Differential activation of proinflammatory signaling by gAd and fAd in HAEC. HAEC cultured as described in materials and metthods were treated with TNFα (10 ng/ml), fAd (10 μg/ml), or gAd (10 μg/ml) for the indicated time points. HAEC lysates were subjected to immunoblotting with antibodies for total and phosphorylated forms of p42/44 MAPK, p38 MAPK, p65, and IκBα. A: representative immunoblots for results obtained in HAEC stimulated with TNFα (10 ng/ml), fAd (10 μg/ml), or gAd (10 μg/ml) for 10 min. Each bar represents the mean ± SE of densitometric analysis for phosphorylated proteins normalized to their respective total forms. B: representative immunoblots for results obtained in HAEC stimulated with TNFα (10 ng/ml) for 10 min and fAd (10 μg/ml) or gAd (10 μg/ml) for 1 h.
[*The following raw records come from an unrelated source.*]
(** ** Numbers in words *)

Lemma tnum_values :
  map_Forall (fun _ v => (0 <= v)%Z) CovidFinder._tnum_to_int_map.
Proof. apply (bool_decide_unpack _). vm_compute. reflexivity. Qed.

Lemma getitem_tnum k v :
  CovidFinder.getitem CovidFinder._tnum_to_int_map k = Ok v -> (0 <= v)%Z.
Proof.
  unfold CovidFinder.getitem.
  destruct (CovidFinder._tnum_to_int_map !! k) as [v'|] eqn:Hk; [|discriminate].
  intros [= <-]. exact (tnum_values k v' Hk).
Qed.

(** X13: with tracing off, [_tnum_to_int] never returns [None]: it returns a
    number that is not negative, or raises. *)
Theorem tnum_to_int_number (_str_tnum : string) (val : option Z) :
  CovidFinder._tnum_to_int _str_tnum = Ok val ->
  exists n, val = Some n /\ (0 <= n)%Z.
Proof.
  unfold CovidFinder._tnum_to_int, CovidFinder._TRACE. intros H.
  destruct (CovidFinder._tnum_to_int_map !! _) as [v|] eqn:Hv.
  { injection H as <-. exists v. split; [done|]. exact (tnum_values _ v Hv). }
  match type of H with
  | mbind _ ?x = Ok _ => destruct x as [[[]|[val_h text]]|] eqn:Hh
  end; cbn [mbind result_bind] in H; try discriminate.
  { exfalso. clear H. open_body Hh; congruence. }
  assert (0 <= val_h)%Z as Hpos.
  { open_body Hh; try congruence;
      subst; first [lia|
        match goal with
        | Hl : _ !! _ = Some ?v |- (0 <= ?v)%Z => exact (tnum_values _ _ Hl)
        end]. }
  clear Hh Hv.
  open_body H; subst;
    repeat match goal with
    | Hg : CovidFinder.getitem _ _ = Ok _ |- _ => apply getitem_tnum in Hg
    end;
    eexists; (split; [reflexivity|lia]).
Qed.

(** ** Erasing in the COVID finder *)

Section CovidErasing.
Context {F : PyFloat} {E : Finders}.
Import CovidFinder.

Lemma length_erase_segment (sentence : string) (start end_ : nat) :
  start <= end_ <= String.length sentence ->
  String.length (_erase_segment sentence start end_) = String.length sentence.
Proof.
  intros H. unfold _erase_segment.
  rewrite !length_append, length_take, length_spaces, length_drop. lia.
Qed.

Lemma length_erase_segments (s sentence : string) (segments : list (nat * nat)) :
  Forall (fun se => se.1 <= se.2 <= String.length s) segments ->
  String.length sentence = String.length s ->
  String.length (erase_segments sentence segments) = String.length s.
Proof.
  intros Hseg Hlen. unfold erase_segments. apply foldl_length; [|done].
  intros cur [a b] Hab Hcur. rewrite Forall_forall in Hseg.
  specialize (Hseg _ Hab). simpl in Hseg.
  rewrite length_erase_segment; [done|lia].
Qed.

Lemma spans_in_subject (p : Re.pattern) (s : string) :
  Forall (fun se => se.1 <= se.2 <= String.length s) (spans (Re.finditer p s)).
Proof.
  unfold spans. apply Forall_fmap.
  destruct (finditer_matches p s) as [Hms _].
  eapply Forall_impl; [exact Hms|]. by intros mo [_ ?].
Qed.

(** X14: erasing durations, clock times and dates puts blanks in their place:
    the sentence keeps its length. *)
Theorem covid_erasing_keeps_length (sentence : string) :
  String.length (_erase_time_expressions sentence) = String.length sentence
  /\ (spans_within sentence (run_date_finder sentence) ->
      String.length (_erase_dates sentence) = String.length sentence).
Proof.
  split.
  - unfold _erase_time_expressions. apply length_erase_segments; [|done].
    apply Forall_app. split; apply spans_in_subject.
  - intros Hdates. unfold _erase_dates.
    match goal with
    | |- context [foldl ?f sentence (run_date_finder sentence)] =>
        set (s1 := foldl f sentence (run_date_finder sentence))
    end.
    assert (String.length s1 = String.length sentence) as H1.
    { apply foldl_length; [|done]. intros cur fv Hfv Hcur.
      unfold spans_within in Hdates. rewrite Forall_forall in Hdates.
      specialize (Hdates fv Hfv).
      destruct (Re.match_ _ _); [done|].
      rewrite length_erase_segment; [done|lia]. }
    rewrite <- H1. apply length_erase_segments; [|done]. apply spans_in_subject.
Qed.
Each bar represents the mean ± SE of densitometric analysis for phosphorylated proteins normalized to their respective total forms. C: experiments described in B were repeated in the absence or presence of NF-κB inhibitor BAY 11-7082 (20 μM, 1-h preincubation) or p38 MAPK inhibitor SB-203580 (10 μM, 1-h preincubation). Representative immunoblots from at least 3 independent experiments are shown for each condition. Each bar represents the mean ± SE of densitometric analysis for phosphorylated proteins normalized to their respective total forms. *P < 0.05, **P < 0.01 vs. basal (Bas) conditions; †P < 0.05, ††P < 0.01 vs. TNFα; ‡P < 0.05, ‡‡P < 0.01 vs. gAd.